Charles spoke for two hours, tracing the ancient quarrel down the centuries from Eleanor of Aquitaine to the Treaty of Brétigny and rehearsing the intricate legalities under which the treaty had been voided and war renewed in 1369. If the speech was a tour de force of legal and historical argument, the Emperor’s response was a masterpiece of ornate formula. He spoke of loyalty and kinship, and the depth of his and his son’s and his subjects’ devotion which entitled them to be considered the defenders of the King’s honor and realm, brothers and children—let them indeed be called “allies.” Yet, when examined, the substance was shadowy.
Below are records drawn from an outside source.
(** The transition [add] builds from a window of one, two or three
    experiences. *)
Definition aggregate (gamma : Q) (w : list (Transition State Action))
  : option (Transition State Action) :=
  match w with
  | [a] => Some (mkTransition (state a) (action a) (reward a) (next_state a) (done a))
  | [a; b] => Some (mkTransition (state a) (action a) (reward b) (next_state b) (done b))
  | [a; b; c] => Some (mkTransition (state a) (action a) (reward b + gamma * reward c)%Q
                                    (next_state c) (done c))
  | _ => None
  end.

(** Every occupied slot has a positive priority, and so has the running
    maximum that seeds new slots. *)
Definition priorities_positive s : Prop :=
  (0 < max_priority s)%Q /\
  forall (i : nat) (p : Q), (i < size s)%nat -> priorities s !! i = Some p -> (0 < p)%Q.

(** The call, if it is an [update_priorities], passes positive priorities. *)
Definition positive_update (o : op State Action) : Prop :=
  match o with
  | UpdatePriorities indices ps => Forall (fun c => (0 < snd c)%Q) (zip indices ps)
  | _ => True
  end.

(** The computation [m] leaves the observation [f] of the state as it
    was, whether it returns or raises. *)
Definition keeps {S A B} (f : S -> B) (m : M S A) : Prop :=
  forall st, f (snd (m st)) = f st.

(** The call is not an [update_priorities]. *)
Definition no_update (o : op State Action) : Prop :=
  match o with
  | UpdatePriorities _ _ => False
  | _ => True
  end.

(** An index numpy rejects for an array of [capacity] entries. *)
Definition out_of_bounds s (idx : Z) : Prop :=
  idx < - capacity s \/ capacity s <= idx.

Lemma Qltb_lt (x y : Q) : Qltb x y = true <-> (x < y)%Q.
Proof.
  unfold Qltb. rewrite Qlt_alt. destruct (x ?= y)%Q; split; congruence.
Qed.

Lemma Qltb_ge (x y : Q) : Qltb x y = false <-> (y <= x)%Q.
Proof.
  rewrite <- not_true_iff_false, Qltb_lt. split; [apply Qnot_lt_le | apply Qle_not_lt].
Qed.

Lemma py_max_lt (a b : Q) : (a < b)%Q -> py_max a b = b.
Proof. intros H. unfold py_max. apply Qltb_lt in H. rewrite H. reflexivity. Qed.

Lemma py_max_ge_l (a b : Q) : (a <= py_max a b)%Q.
Proof.
  unfold py_max. destruct (Qltb a b) eqn:E.
  - apply Qltb_lt in E. apply Qlt_le_weak, E.
  - apply Qle_refl.
Qed.

Lemma py_max_ge_r (a b : Q) : (b <= py_max a b)%Q.
Proof.
  unfold py_max. destruct (Qltb a b) eqn:E.
  - apply Qle_refl.
  - apply Qltb_ge, E.
Qed.

Lemma py_max_cases (a b : Q) : py_max a b = a \/ py_max a b = b.
Proof. unfold py_max. destruct (Qltb a b); auto. Qed.

Lemma py_min_le_l (a b : Q) : (py_min a b <= a)%Q.
Proof.
  unfold py_min. destruct (Qltb b a) eqn:E.
  - apply Qltb_lt in E. apply Qlt_le_weak, E.
  - apply Qle_refl.
Qed.

Lemma py_min_ge (a b c : Q) : (c <= a)%Q -> (c <= b)%Q -> (c <= py_min a b)%Q.
Proof. intros Ha Hb. unfold py_min. destruct (Qltb b a); assumption. Qed.

Lemma py_index_inside (len : nat) (i : Z) :
  0 <= i < Z.of_nat len -> py_index len i = Some (Z.to_nat i).
Proof.
  intros [H0 H1]. unfold py_index.
  destruct (Z.leb_spec 0 i); [|lia]. destruct (Z.ltb_spec i (Z.of_nat len)); [|lia].
  reflexivity.
Qed.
If, in the end, the speech—and the entire visit—produced no concrete alliance, the imposing verbal effect may have been what Charles of France wanted.

He did not stint in further courtesies and gift-giving, exchanging with the Emperor presents of enameled goblets and jeweled daggers set with rubies and diamonds, sapphires and pearls. Princely magnificence, Charles considered, was best displayed by jewels, tapestries, and the goldsmith’s art. His uncle was not embarrassed to ask for an exquisite Book of Hours, and when Charles set two before him, one large and one small from which to choose, the Emperor, preferring not to select, kept both. Sensibility had its hour when he visited the Queen and her mother, the dowager Duchess of Bourbon, whose sister Beatrice had been his first wife. Tears flowed freely in mutual memory although Beatrice had been dead for thirty years and her place filled by three wives since. The last day was spent in sylvan pleasure at Vincennes, where at the edge of the noble forest on the bank of the river the King had built his favorite country manor, called Beauté-sur-Marne. Furnished in luxury and comfort with beautiful tapestries, a Flemish organ, and turtledoves cooing in the courtyard, it was lauded by the poet Deschamps as “Of all places pleasant and agreeable, / Gay and lovely for joyous living.”

Departing by way of Reims, the Emperor was escorted to the frontiers of the kingdom by Coucy and attendant nobles. Possibly hastened by the exertions of so much ceremonial, his death followed ten months later in November 1378.

The memorable visit, even if devoid of practical effect, honored and enhanced the crown of France. Although royal powers were undefined, and the Council’s authority unformulated, and the institutions of royal government always in flux, Charles V’s sense of the crown’s role was firm: kingship depended on the King’s will. The sovereign was not above the law; rather, his duty was to maintain the law, for God denied Paradise to tyrants. Sanction derived in theory from the consent of the governed, for kings and princes, as a great theologian, Jean Gerson, was to remind Charles’s successor, “were created in the beginning by the common consent of all.” As Charles knew well, the cult of monarchy was the basis of the people’s consent. He deliberately fed the cult while at the same time he was the first to show that rulership could be exercised “from the chamber” independent of personal leadership in battle.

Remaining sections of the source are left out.